When Robbie speaks to Andrews, he tells her that he sympathises with her son’s plight in being ostracised by his local community. The bonding experience leaves him with tears in his eyes.

“Tell him to drop me a line if he wants. It must have been a terrible time for you and an awful time for him. It’s just so sad to hear it happens. It’s happened to me. I think joining Take That was like leaving on a spaceship and coming back and all your friends going: ‘He’s weird now.’”

Williams comes away from the conference with 15 new UFO DVDs, having promised to consider a request to become its official celebrity spokes­man. “I’m absolutely loving it, really loving it. Fabulous,” he tells the organisers.

Ever since his dramatic departure from Take That in 1995, the singer has always worn his personal problems on his sleeve. In interviews he has bared all about the frustrations of devoting his adolescence to the gruelling regime of Take That and the loneliness of stardom. He seems to personify the adage that fame and fortune do not necessarily bring happiness.

But it emerges that his current compulsion to read about UFOs derives from long before he was plucked from obscurity in Stoke-on-Trent for boyband superstardom.

“Mum was a tarot card reader,” he tells Ronson.

“In the shelf just outside her room there would be the books about the world’s mysteries and elves, demons and witchcraft. She’d have people round to read the tarot cards and read their palms. We’d talk about spirits, we’d talk about ghosts, we’d talk about the other side.

"And I was that scared that I never talked to my mum about it and just lived in fear of all this kind of stuff. I want to find out why things that go bump in the night make me scared.”

His interest resumed when he gave up reading newspapers, because stories about himself upset him too much. He reveals that he once inv­ited TV psychic Derek Acorah to his home for a reading but was disgusted when a story subsequently appeared under the headline I Helped Robbie Williams Talk To His Dead Gran. He has not spoken to Acorah since and says he is nervous about exploring his interest in unexplained phenomena.

“Every time I put my foot in the water as regards to this kind of stuff, or paranormal stuff, I meet charlatans. You come across people that make you go: ‘Oh no, you’re supposed to be the expert but you’re obviously mental. And none of it is true.’ I’ve been really disappointed,” he says, admitting that this has shaken his wider faith. “This might happen with UFOs, too, and then I might be able to get on with my life.”

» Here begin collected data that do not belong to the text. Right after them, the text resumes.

Lemma silent_outside {E A} (f : V -> V * A) seen :
  recorded_as (trace V) f seen -> (forall a, List.filter is_accepted (seen a) = []) ->
  silent (outside f : M Engine E A).
Proof.
  intros Hf Hs e. unfold outside. destruct (f (world e)) as [w a] eqn:Hw. apply Hf in Hw. simpl.
  rewrite (accepted_world _ _ _ Hw), Hs. unfold len. simpl. lia.
Qed.

Lemma silent_unrecorded {E A} (f : V -> V * A) :
  not_recorded (trace V) f -> silent (outside f : M Engine E A).
Proof. intros Hf. by apply (silent_outside f (fun _ => [])). Qed.

Lemma silent_modify {E} (f : Engine -> Engine) :
  (forall e, world (f e) = world e) -> silent (modify f : M Engine E unit).
Proof. intros Hf e. unfold accepted. simpl. by rewrite Hf. Qed.

Lemma silent_on_state {E F A} (m : M InputState.t F A) : silent (on_state m : M Engine E _).
Proof. intros e. unfold on_state, accepted. by destruct (m (state e)). Qed.

Lemma silent_ret {E A} (a : A) : silent (ret a : M Engine E A).
Proof. done. Qed.
Lemma silent_fail {E A} (x : E) : silent (fail x : M Engine E A).
Proof. done. Qed.
Lemma silent_get {E} : silent (get : M Engine E Engine).
Proof. done. Qed.
Lemma silent_lift {E A} (r : result A E) : silent (lift r : M Engine E A).
Proof. done. Qed.
Lemma silent_reject_if {E} (X : Prop) `{!Decision X} (x : E) : silent (reject_if X x : M Engine E unit).
Proof. intros e. unfold reject_if. by case_decide. Qed.
Lemma silent_bind {E A B} (m : M Engine E B) (k : B -> M Engine E A) :
  silent m -> (forall b, silent (k b)) -> silent (bind m k).
Proof.
  intros Hm Hk e. unfold bind. specialize (Hm e). destruct (m e) as [e' [b | x]]; simpl in Hm; [| done].
  by rewrite Hk.
Qed.
Lemma silent_attempt {E F A} (m : M Engine F A) : silent m -> silent (attempt m : M Engine E _).
Proof. intros Hm e. unfold attempt. specialize (Hm e). by destruct (m e). Qed.
Lemma silent_map_failure {E F A} (f : F -> E) (m : M Engine F A) : silent m -> silent (map_failure f m).
Proof. intros Hm e. unfold map_failure. specialize (Hm e). by destruct (m e) as [e' []]. Qed.
Lemma silent_for_each {E X} (f : X -> M Engine E unit) (l : list X) :
  (forall x, silent (f x)) -> silent (for_each f l).
Proof. intros Hf. induction l as [| x l IH]; simpl; [done |]. by apply silent_bind. Qed.

End Told.

#[export] Hint Resolve silent_ret silent_fail silent_get silent_lift silent_reject_if silent_on_state
  silent_bind silent_attempt silent_map_failure silent_for_each : told.
#[export] Hint Extern 2 (silent (modify _)) => apply silent_modify; done : told.
#[export] Hint Extern 2 (silent (outside _)) =>
  first
    [ apply silent_unrecorded;
      first [apply trace_wait | apply trace_window_geometry | apply trace_instant_now
            | apply trace_is_cancelled | apply trace_synchronize | apply trace_resolve
            | apply trace_validate_binding | apply trace_validate_held | apply trace_reserve
            | apply trace_validate_reservation | assumption]
    | eapply silent_outside;
      [first [apply trace_drain_events | apply trace_check_cookie | apply trace_observe_pointer
             | apply trace_observe_keys | apply trace_read_row | apply trace_write_row]
      | intros []; first [done | simpl; match goal with |- context [mapping_seen ?x] => by destruct x end]] ]
  : told.

(** Follow the syntax of a method that sends nothing. *)
Ltac silence :=
  repeat first
    [ solve [auto 1 with told nocore]
    | match goal with
      | |- forall _, _ => intros ?
      | |- silent (bind _ _) => apply silent_bind; [| intros ?]
      | |- silent (attempt _) => apply silent_attempt
      | |- silent (map_failure _ _) => apply silent_map_failure
      | |- silent (for_each _ _) => apply silent_for_each; intros ?
      | |- silent (match ?x with _ => _ end) => destruct x
      | _ => progress cbv zeta
      end ].

Section Silence.
Context {V : Type} `{!InputBackend V, !ActorKeyboardModel V, !Surroundings V, !Observed V}.

#[local] Abbreviation Engine := (InputEngine.t V BindingToken).
Implicit Types (e : Engine).
(** The loop over the segments of a movement. *)
Lemma told_segments (body : N * list MotionSample.t -> ActionProgress.t ->
    M Engine ActionError.t (ControlFlow ActionProgress.t)) l p :
  (forall x q, tells q (body x q)) -> tells p (for_control body l p).
Proof. apply told_for_control. Qed.

Lemma told_run_move action :
  triple (Told n 0) (run_move cancellation deadline action)
    (fun c => Told n (emitted (flow c))) (Errs n).
Proof.
  unfold run_move. cbv zeta. tell.
  eapply triple_bind; [apply told_segments; intros; apply told_move_segment |]. tell.
Qed.

Lemma told_click_movement movement p : tells p (click_movement cancellation deadline movement p).
Proof.
  unfold click_movement. tell.
  eapply triple_bind; [apply told_segments; intros; apply told_click_segment |]. tell.
Qed.

(** The checks of a window click. *)
Lemma told_evaluate k check p :
  quiet_check check -> emitted p = k ->
  triple (Told n k) (evaluate_precondition check (ActionProgress.error p)) (fun _ => Told n k) (Errs n).
Proof.
  intros Hc <-. unfold evaluate_precondition. destruct check as [check |]; [| by apply triple_ret].
  apply told_after; [milden |]. intros r. apply triple_lift; [done |]. intros x e Hx He.
  destruct r; simpl in Hx; [done |]. by injection Hx as <-.
Qed.

Lemma told_revalidate k staged p :
  quiet_check (WindowClickRevalidation.precondition staged) -> emitted p = k ->
  triple (Told n k) (revalidate_window_click staged p) (fun p' => Told n (emitted p')) (Errs n).
Proof.
  intros Hc <-. unfold revalidate_window_click.
  eapply triple_bind with (X := fun _ => Told n (emitted p)).
  { apply triple_map_failure. apply (told_silently n (emitted p)); [silence | done | done]. }
  intros target. cbn beta. tell. eapply triple_bind; [by apply told_evaluate |]. tell.
Qed.

Lemma told_press_once action click index p :
  quiet_click click -> tells p (press_once cancellation deadline action click index p).
Proof.
  intros Hc. unfold press_once. destruct click as [staged |]; tell.
  - eapply triple_bind; [by apply told_revalidate |]. tell. tell_counted. tell.
  - tell_counted. tell.
Qed.

Lemma told_run_click action click :
  quiet_click click ->
  triple (Told n 0) (run_click cancellation deadline action click)
    (fun c => Told n (emitted (flow c))) (Errs n).
Proof.
  intros Hc. pose proof (fun i q => told_press_once action click i q Hc) as Hp.
  assert (forall q l, tells q (for_control (click_once cancellation deadline action click) l q)) as Hl.
  { intros q l. apply told_for_control. intros i r. unfold click_once. tell; apply Hp. }
  unfold run_click. cbv zeta.
  set (p0 := ActionProgress.set_requested_pointer _ _).
  eapply triple_bind with (X := fun c => Told n (emitted (flow c))).
  - destruct (ClickAction.movement action) as [movement |]; [apply (told_click_movement movement p0) | by apply triple_ret].
  - intros [q | q]; [apply Hl | by apply triple_ret].
Qed.

Lemma told_drag_segment segment acc :
  triple (Told n (emitted (fst acc))) (drag_segment cancellation deadline segment acc)
    (fun c => Told n (emitted (fst (flow c)))) (Errs n).
Proof. unfold drag_segment. destruct acc as [p count]. cbn [fst]. tell. tell_absorbed. tell. Qed.

Lemma told_drag_press k action button p :
  emitted p = k ->
  triple (Told n k) (drag_press action button p) (fun p' => Told n (emitted p')) (Errs n).
Proof. intros <-. unfold drag_press. cbv zeta. tell_absorbed. tell. Qed.

Lemma told_drag_release k action button count p :
  emitted p = k ->
  triple (Told n k) (drag_release action button count p) (fun p' => Told n (emitted p')) (Errs n).
Proof.
  intros <-. unfold drag_release. cbv zeta. tell_absorbed. tell. destruct (_ =? _); by apply triple_ret.
Qed.

Lemma told_run_drag action :
  triple (Told n 0) (run_drag cancellation deadline action)
    (fun c => Told n (emitted (flow c))) (Errs n).
Proof.
  unfold run_drag. cbv zeta. tell.
  eapply triple_bind; [by apply told_drag_press |]. intros q. cbn beta. apply told_after; [milden |].
  intros stopped. eapply triple_bind with (X := fun c => Told n (emitted (fst (flow c)))).
  { destruct stopped as [s |]; [by apply triple_ret |].
    apply (told_for_control _ (fun a => emitted (fst a)) _ (ActionProgress.set_stopped None q, 0)). intros x a. apply told_drag_segment. }
  intros [[q' c] | [q' c]]; cbn [flow fst];
    (eapply triple_bind; [by apply told_drag_release |]; intros r; by apply triple_ret).
Qed.

Lemma told_run_scroll action :
  triple (Told n 0) (run_scroll cancellation deadline action)
    (fun c => Told n (emitted (flow c))) (Errs n).
Proof.
  unfold run_scroll. apply (told_for_control _ emitted _ ActionProgress.default). intros notch p.
  unfold scroll_notch. tell. tell_counted. tell.
Qed.

Lemma told_run_button button direction redundant :
  triple (Told n 0) (run_button cancellation deadline button direction redundant)
    (fun c => Told n (emitted (flow c))) (Errs n).
Proof.
  unfold run_button. tell. tell_counted. tell.
Qed.

(** [run_action]. *)
Lemma told_run_action action click :
  quiet_click click ->
  triple (Told n 0) (run_action cancellation deadline action click)
    (fun p => Told n (emitted p)) (Errs n).
Proof.
  intros Hc. unfold run_action.
  eapply triple_bind with (X := fun c => Told n (emitted (flow c))); [| intros [q | q]; by apply triple_ret].
  destruct action.
  - apply told_run_move.
  - by apply told_run_click.
  - apply told_run_drag.
  - apply told_run_scroll.
  - by apply triple_fail.
  - apply told_run_button.
Qed.
End Run.
End Pointer.

(** ** Keyboard actions

    An assertion on the engine and the progress that the methods which send nothing, the
    updates that count no event and record no binding of a redacted action, and the key
    batches keep, is kept by every keyboard action. *)
Definition harmless (f : KeyboardProgress.t -> KeyboardProgress.t) : Prop :=
  forall p, KeyboardProgress.events_emitted (f p) = KeyboardProgress.events_emitted p /\
    KeyboardProgress.redact_scalar_evidence (f p) = KeyboardProgress.redact_scalar_evidence p /\
    (KeyboardProgress.redact_scalar_evidence p = true ->
     KeyboardProgress.bindings (f p) = KeyboardProgress.bindings p).

Create HintDb carry discriminated.

Section Keyboard.
Context {V : Type} `{!InputBackend V, !ActorKeyboardModel V, !Surroundings V, !Observed V}.

#[local] Abbreviation Engine := (InputEngine.t V BindingToken).
#[local] Abbreviation Resolving A := (M Engine InputFailureKind.t A).

Section Carried.
Context (P : Engine * KeyboardProgress.t -> Prop).
#[local] Abbreviation carried m := (keeps P m (fun _ : InputFailureKind.t => P)).
Context (carried_engine : forall A (m : Resolving A), silent m -> carried (engine m)).
Context (carried_progress : forall f, harmless f -> carried (update_progress f)).
Context (carried_batch : forall events generation expected enforce,
  carried (run_key_batch events generation expected enforce)).

#[local] Instance carried_exits : Exits P (fun _ : InputFailureKind.t => P).
Proof. by intros s Hs _. Qed.

Ltac carry_step :=
  match goal with
  | |- forall _, _ => intros ?
  | |- keeps _ (engine _) _ => apply carried_engine; unfold or_failure; solve [silence]
  | |- keeps _ (update_progress _) _ => apply carried_progress; solve [intros p; by split_and!]
  | |- keeps _ (run_key_batch _ _ _ _) _ => apply carried_batch
  | |- keeps _ (ret _) _ => apply keeps_ret
  | |- keeps _ (fail _) _ => apply keeps_fail; apply _
  | |- keeps _ (lift _) _ => apply keeps_lift; apply _
  | |- keeps _ (reject_if _ _) _ => apply keeps_reject_if; apply _
  | |- keeps _ (attempt _) _ => apply keeps_attempt
  | |- keeps _ (stop_step _ _ _) _ => unfold stop_step
  | |- keeps _ (match ?x with _ => _ end) _ => destruct x
  | |- keeps _ (bind _ _) _ => apply keeps_bind; [| intros ?]
  | _ => progress cbv zeta
  end.
Ltac carry := repeat first [assumption | solve [auto 2 with carry nocore] | carry_step].

Lemma carried_record bindings : carried (record_bindings bindings).
Proof.
  apply carried_progress. intros p. destruct (KeyboardProgress.redact_scalar_evidence p) eqn:Hr; by rewrite ?Hr.
Qed.

Lemma carried_emit step bindings context generation order :
  carried (emit_step step bindings context generation order).
Proof. unfold emit_step. carry. Qed.

#[local] Hint Resolve carried_record carried_emit : carry.

Section Run.
Context (cancellation : N) (deadline : option N).

Lemma carried_complete step bindings context record :
  carried (run_resolved_complete_step cancellation deadline step bindings context record).
Proof. unfold run_resolved_complete_step. carry. Qed.
#[local] Hint Resolve carried_complete : carry.

Lemma carried_exact scalar delay : carried (run_exact_scalar cancellation deadline scalar delay).
Proof. unfold run_exact_scalar. carry. Qed.
#[local] Hint Resolve carried_exact : carry.

Lemma carried_step step : carried (run_keyboard_step cancellation deadline step).
Proof. unfold run_keyboard_step. carry. Qed.

Lemma carried_hold position hold : carried (restore_hold position hold).
Proof. unfold restore_hold. carry. Qed.
#[local] Hint Resolve carried_step carried_hold : carry.

Lemma carried_validate_hold position hold identifier context :
  carried (validate_hold position hold identifier context).
Proof. unfold validate_hold. carry. Qed.
#[local] Hint Resolve carried_validate_hold : carry.

Lemma carried_down identifier : carried (run_keyboard_down cancellation deadline identifier).
Proof. unfold run_keyboard_down. carry. Qed.

Lemma carried_up identifier : carried (run_keyboard_up cancellation deadline identifier).
Proof. unfold run_keyboard_up. carry. Qed.

Lemma carried_restoration_proven b : carried (set_restoration_proven b).
Proof. unfold set_restoration_proven. carry. Qed.
#[local] Hint Resolve carried_restoration_proven : carry.

Lemma carried_restore : carried restore_pending_keyboard_mapping.
Proof. unfold restore_pending_keyboard_mapping. carry. Qed.
#[local] Hint Resolve carried_restore : carry.

Lemma carried_type_installed scalar delay reservation context :
  carried (type_installed cancellation deadline scalar delay reservation context).
Proof. unfold type_installed. carry. Qed.
#[local] Hint Resolve carried_type_installed : carry.

Lemma carried_temporary scalar delay : carried (run_temporary_scalar cancellation deadline scalar delay).
Proof. unfold run_temporary_scalar, run_installed. carry. Qed.
#[local] Hint Resolve carried_temporary : carry.

Lemma carried_after_unit last : carried (after_unit cancellation deadline last).
Proof. unfold after_unit. carry. Qed.
#[local] Hint Resolve carried_after_unit : carry.

Lemma carried_steps steps : carried (run_steps cancellation deadline steps).
Proof. induction steps as [| step steps IH]; simpl; carry. Qed.

Lemma carried_scalar mode scalar delay : carried (run_scalar cancellation deadline mode scalar delay).
Proof. unfold run_scalar. carry. Qed.
#[local] Hint Resolve carried_scalar : carry.

Lemma carried_scalars mode delay first scalars : carried (run_scalars cancellation deadline mode delay first scalars).
Proof. revert first. induction scalars as [| s scalars IH]; intros first; simpl; carry. Qed.
#[local] Hint Resolve carried_down carried_up carried_steps carried_scalars : carry.

Lemma carried_kind action : carried (run_kind cancellation deadline action).
Proof. unfold run_kind, after_single. carry. Qed.
End Run.
End Carried.
End Keyboard.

Ronson has mixed feelings about the singer’s latest fixation. “When he used to look himself up, all the lies that were written about him would make him miserable so I think it’s healthy that he doesn’t look himself up any more,” he says.

“But the world he is now obsessed with has its many liars, too.”

However, he does find one positive aspect about Williams’s obsession. “I leave him standing on his balcony with Ayda and he does seem happy, gazing up at the sky, even if there’s nothing paranormal up there,” he said. In the tortured, discontented world of Robbie Williams, one should be thankful for small mercies.

** Robbie Williams And Jon Ronson Journey To The Other Side, Radio 4, May 6, 6.30pm.